Empowering the Farm Team to Act Early
On the cellphone or laptop dashboard each cow’s activity, rumination and feeding levels are visible so that each team member has the background data to understand the alerts.
“It is really easy to understand and follow – even team members who are not very digital find it easy – and for any young ones it’s just intuitive.” Chad says.
Farm staff are trained by Chad to then use a protocol to understand what is going on with the highlighted and drafted cow.
“They walk her to the crush, is she limping? Possible lameness? Check her breathing – is it a respiratory problem? Check the udder – possible mastitis brewing? Check the back end – metritis or other repro issue? If you are not sure, take the rectal temperature. If elevated, escalate to the manager for possible antibiotic input, if not, call it a digestive upset and treat with B12 vitamin shot, a Ketomax anti-inflammatory shot and a probiotic paste, all with no milk withholding issues, put her out in the sick cow mob and she can take it easy for a few days.”
Most of the time the intervention sorts the cow out, Chad says, and the early treatment usually prevents a couple more days of her developing whatever illness it was.
Better Outcomes Through Earlier Intervention
But by identifying she is off her food two-three days before a team member could notice she is hollowed out (or even a sharp stockperson could observe she is not herself), a very early intervention, pick-me-up treatment allows the cow to heal itself.
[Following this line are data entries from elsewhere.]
(** Does the request change the catalog? *)
Definition is_write_request (r : Request) : bool :=
  match r with
  | PostMedia _ _ | PostMediaUpload _ _ _ _
  | PostProductMedia _ _ _ | PatchProduct _ _ _ => true
  | _ => false
  end.

(** Nothing but catalog requests and the token happened between [st] and
    [st']: no record, no file, no image request, no question, no uuid. *)
Definition read_only_run (st st' : St) : Prop :=
  results st' = results st
  /\ files st' = files st
  /\ prompts st' = prompts st
  /\ questions st' = questions st
  /\ uuids st' = uuids st
  /\ exists new,
       requests st' = requests st ++ new
       /\ forallb (fun r => negb (is_write_request r)) new = true.

(** The error of the constructor of the generator. *)
Definition template_not_found (env : Env) : exn :=
  JsError ("Prompt template not found at " +:+ TEMPLATE_PATH env).

Definition no_image_data : exn := JsError "No image data returned from OpenAI".

(** [r] is one of the three records the loop can push for [p]. *)
Definition record_of (p : ShopwareProduct) (r : ProcessingResult) : Prop :=
  r = uploaded_result p \/ r = skipped_result p
  \/ exists e, r = failed_result p e.

(** Every run of [m] relates the state it starts from to the state it
    ends in by [R]. *)
Definition preserves (R : St -> St -> Prop) {A} (m : M A) : Prop :=
  forall st, R st (snd (m st)).

(** A request of the upload protocol carrying the token of [st]. *)
Definition protocol_request (st : St) (req : Request) : Prop :=
  authorization_of req = Some (bearer (accessToken st))
  /\ is_write_request req = true.

(** From [st] to [st'] the token stayed, and the requests sent are
    requests of the upload protocol carrying it. *)
Definition token_requests (st st' : St) : Prop :=
  accessToken st' = accessToken st
  /\ exists new,
       requests st' = requests st ++ new
       /\ Forall (protocol_request st) new.

(** [path] is the preview file of a product of [ps]. *)
Definition preview_of (env : Env) (ps : list ShopwareProduct)
    (path : string) : Prop :=
  exists p, In p ps /\ path = previewPath env p.

(** From [st] to [st'] no file went away, and only preview files of
    products of [ps] were written. *)
Definition previews_written (env : Env) (ps : list ShopwareProduct)
    (st st' : St) : Prop :=
  (forall path, ~ preview_of env ps path ->
                files st' !! path = files st !! path)
  /\ (forall path, is_Some (files st !! path) ->
                   is_Some (files st' !! path)).

(** From [st] to [st'] the image API was asked only for images of
    products of [ps], with the prompt built from the template. *)
Definition prompts_sent (g : ImageGenerator) (ps : list ShopwareProduct)
    (st st' : St) : Prop :=
  exists new,
    prompts st' = prompts st ++ new
    /\ Forall (fun s => exists p, In p ps /\ s = prompt_for g p) new.

(** ** More sample worlds *)

Module Scenario.

(** The catalog search is down; every other endpoint succeeds. *)
Definition search_down : nat -> Request -> FetchOutcome :=
  fun k req =>
    match req with
    | PostSearchProduct _ _ _ _ _ =>
        Resolved (Sample.response false 503 "maintenance" None [] 0%Z)
    | _ => Sample.ok_server k req
    end.

(** The creation of a media record is refused. *)
Definition create_refused : nat -> Request -> FetchOutcome :=
  fun k req =>
    match req with
    | PostMedia _ _ =>
        Resolved (Sample.response false 400 "bad id" None [] 0%Z)
    | _ => Sample.ok_server k req
    end.
(** C6, as the code has it. The contact points fetched through the structured
    backend are, one for one and in order, the fetched resources: each
    always exposes a name (the title), a provisioned flag and the
    integration configs, and an id exactly when its resource carries a
    metadata uid.  Those fetched through the list endpoint of the other
    backend are, one for one and in order, the fetched items with a
    provisioned flag added: each has the id, the name and the integration
    configs of its item, so it exposes an id and integration configs exactly
    when the item has them, and a provisioned flag exactly when the item has
    integration configs. *)
Theorem useFetchGrafanaContactPoints_exposed_fields
    (skip : option bool) (fetched : QueryResult (list GrafanaManagedContactPoint))
    (entries : list GrafanaManagedContactPoint) :
  useFetchGrafanaContactPoints skip = Ok fetched ->
  data fetched = Some entries ->
  if shouldUseK8sApi GRAFANA_RULES_SOURCE_NAME
  then
    exists resources,
      data (useListNamespacedReceiverQuery generatedReceiversApi getK8sNamespace
              (truthy_bool skip || negb (shouldUseK8sApi GRAFANA_RULES_SOURCE_NAME)))
        = Some resources /\
      Forall2
        (fun item cp =>
           exists meta,
             metadata item = Some meta /\
             id cp = meta_uid meta /\
             name cp = title (spec item) /\
             provisioned cp = Some (isK8sEntityProvisioned item) /\
             grafana_managed_receiver_configs cp = Some (integrations (spec item)) /\
             exposed_fields cp =
               (if meta_uid meta is Some _ then [f_id] else [])
               ++ [f_name; f_provisioned; f_grafana_managed_receiver_configs])
        (items resources) entries
  else
    exists fetchedItems,
      data (useGetContactPointsListQuery alertmanagerApi
              (truthy_bool skip || shouldUseK8sApi GRAFANA_RULES_SOURCE_NAME))
        = Some fetchedItems /\
      Forall2
        (fun item cp =>
           id cp = id item /\
           name cp = name item /\
           grafana_managed_receiver_configs cp = grafana_managed_receiver_configs item /\
           (is_Some (provisioned cp) <-> is_Some (grafana_managed_receiver_configs item)) /\
           exposed_fields cp =
             (if id item is Some _ then [f_id] else [])
             ++ [f_name]
             ++ (if grafana_managed_receiver_configs item is Some _
                 then [f_provisioned; f_grafana_managed_receiver_configs] else []))
        fetchedItems entries.
Proof.
  unfold useFetchGrafanaContactPoints, useK8sContactPoints.
  destruct (shouldUseK8sApi GRAFANA_RULES_SOURCE_NAME); intros Hfetch Hdata.
  - destruct (data (useListNamespacedReceiverQuery _ _ _)) as [resources|];
      simpl in Hfetch.
    + destruct (map_throwing parseK8sReceiver (items resources)) as [parsed|e] eqn:Hmap;
        simpl in Hfetch; [|discriminate].
      injection Hfetch as <-. simpl in Hdata. injection Hdata as <-.
      exists resources. split; [reflexivity|].
      apply map_throwing_pairs in Hmap.
      revert Hmap. apply Forall2_impl. intros item cp Hitem.
      destruct (exposed_fields_parsed item cp Hitem) as (meta & Hmeta & Hfields).
      exists meta. unfold parseK8sReceiver in Hitem. rewrite Hmeta in Hitem.
      injection Hitem as <-. simpl. auto 10.
    + injection Hfetch as <-. discriminate.
  - assert (Hlist : data fetched
              = fmap (M := option) (fmap withProvisioned)
                  (data (useGetContactPointsListQuery alertmanagerApi
                           (truthy_bool skip || false)))).
    { destruct (data (useListNamespacedReceiverQuery _ _ _)) as [resources|];
        simpl in Hfetch.
      - destruct (map_throwing parseK8sReceiver (items resources));
          simpl in Hfetch; [|discriminate]. by injection Hfetch as <-.
      - by injection Hfetch as <-. }
    rewrite Hdata in Hlist.
    destruct (data (useGetContactPointsListQuery alertmanagerApi _)) as [fetchedItems|];
      [|discriminate].
    simpl in Hlist. injection Hlist as ->.
    exists fetchedItems. split; [reflexivity|].
    apply Forall2_fmap_r, Forall_Forall2_diag, Forall_forall. intros item _.
    split; [reflexivity|]. split; [reflexivity|]. split; [reflexivity|].
    split; [|apply exposed_fields_withProvisioned].
    unfold withProvisioned. simpl.
    destruct (grafana_managed_receiver_configs item); simpl;
      split; intros [? ?]; eauto; discriminate.
Qed.
Lemma set_combo_control (v : Z) (st : Game) : sameControl st (set_combo v st).
Proof. done. Qed.

Lemma set_level_control (v : Z) (st : Game) : sameControl st (set_level v st).
Proof. done. Qed.

Lemma set_startCooldown_control (v : bool) (st : Game) :
  sameControl st (set_startCooldown v st).
Proof. done. Qed.

Lemma set_lastTickPlayed_control (v : option Z) (st : Game) :
  sameControl st (set_lastTickPlayed v st).
Proof. done. Qed.

Lemma set_now_control (v : Z) (st : Game) : sameControl st (set_now v st).
Proof. done. Qed.

Lemma set_drawn_control (v : nat) (st : Game) : sameControl st (set_drawn v st).
Proof. done. Qed.

Lemma emit_control (sg : signal) (st : Game) : sameControl st (emit sg st).
Proof. done. Qed.

Lemma filter_none {A : Type} (P : A -> Prop) `{forall x, Decision (P x)}
    (l : list A) :
  Forall (fun x => ¬ P x) l -> filter P l = [].
Proof.
  induction 1 as [|x l Hx _ IH]; [done|]. by rewrite filter_cons_False.
Qed.

Lemma pendingTicks_app (l : list task) (st : Game) :
  Forall (fun t => ¬ isTick t) l ->
  pendingTicks (set_tasks (tasks st ++ l) st) = pendingTicks st.
Proof.
  intros Hl. unfold pendingTicks. simpl. rewrite filter_app.
  rewrite (filter_none _ l); [by rewrite app_nil_r|done].
Qed.

Lemma set_tasks_app_control (l : list task) (st : Game) :
  Forall (fun t => ¬ isTick t) l ->
  sameControl st (set_tasks (tasks st ++ l) st).
Proof. intros Hl. repeat split. by apply pendingTicks_app. Qed.

Lemma setTimeout_control (c : callback) (delay : Z) (st : Game) :
  (forall id, c ≠ CbTick id) -> sameControl st (setTimeout c delay st).
Proof.
  intros Hc. apply set_tasks_app_control. constructor; [|done].
  unfold isTick. simpl. destruct c; try tauto. by specialize (Hc id).
Qed.

Lemma destroyCells_control (cells : list Cell) (st : Game) :
  sameControl st (destroyCells cells st).
Proof.
  rewrite destroyCells_tasks. apply set_tasks_app_control.
  apply Forall_fmap, Forall_forall. intros x _. unfold isTick. simpl. tauto.
Qed.

Lemma calculateScore_control (n : Z) (st : Game) :
  sameControl st (calculateScore n st).
Proof.
  unfold calculateScore. cbv zeta.
  eapply sameControl_trans; [|by apply setTimeout_control]. done.
Qed.

Lemma levelUp_control (st : Game) : sameControl st (levelUp st).
Proof. done. Qed.

Lemma comboDecay_control (st : Game) : sameControl st (comboDecay st).
Proof. unfold comboDecay. by case_decide. Qed.

Lemma comboBoostEnd_control (st : Game) : sameControl st (comboBoostEnd st).
Proof. done. Qed.

Lemma mathRandom_control (st : Game) : sameControl st (mathRandom st).2.
Proof. done. Qed.

Lemma floorRandom_control (n : Z) (st : Game) : sameControl st (floorRandom n st).2.
Proof. done. Qed.

Lemma initializeGrid_control (st : Game) : sameControl st (initializeGrid st).
Proof. destruct (initializeGrid_spec st) as (g & k & -> & _). done. Qed.

Lemma pickCells_control (n : nat) (cells : list Cell) (st : Game) :
  sameControl st (pickCells n cells st).2.
Proof.
  revert cells st. induction n as [|n IH]; intros cells st; [done|].
  simpl. eapply sameControl_trans; [|apply IH]. done.
Qed.

Create HintDb control discriminated.
#[local] Hint Constants Opaque : control.

#[local] Hint Resolve set_grid_control set_score_control set_timeLeft_control
  set_combo_control set_level_control set_startCooldown_control
  set_lastTickPlayed_control set_now_control set_drawn_control emit_control
  destroyCells_control calculateScore_control levelUp_control
  comboDecay_control comboBoostEnd_control initializeGrid_control
  pickCells_control floorRandom_control mathRandom_control : control.

(** Peels the calls of a function off one at a time. *)
Ltac control_chain :=
  repeat first
    [ apply sameControl_refl
    | eapply sameControl_trans;
        [|solve [auto 1 with control | apply setTimeout_control; done]] ].

Lemma explodeRandomCells_control (st : Game) :
  sameControl st (explodeRandomCells st).
Proof.
  unfold explodeRandomCells.
  pose proof (pickCells_control 8 [] st) as Hp.
  destruct (pickCells 8 [] st) as [cells st1]. simpl in Hp.
  eapply sameControl_trans; [exact Hp|]. cbv zeta.
  case_decide; control_chain.
Qed.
If the temperature is up, the developing infection will be treated with the antibiotic treatment relevant to her stage of lactation under advice from the vet, Chad says.
“The system is watching every cow, every day, all of the time – which is impossible to see in a large herd even for a really top stockperson.”
“The system has not necessarily decreased our antibiotic use, but it has done a lot for our vet callouts and cow losses, and we are minimising time out of the main milking mob.” Chad says the vet spend is down, but the vet still comes for the odd cow with undiagnosed illness, and they still lose some – but “those ones are on the vet – not on me”, he laughed.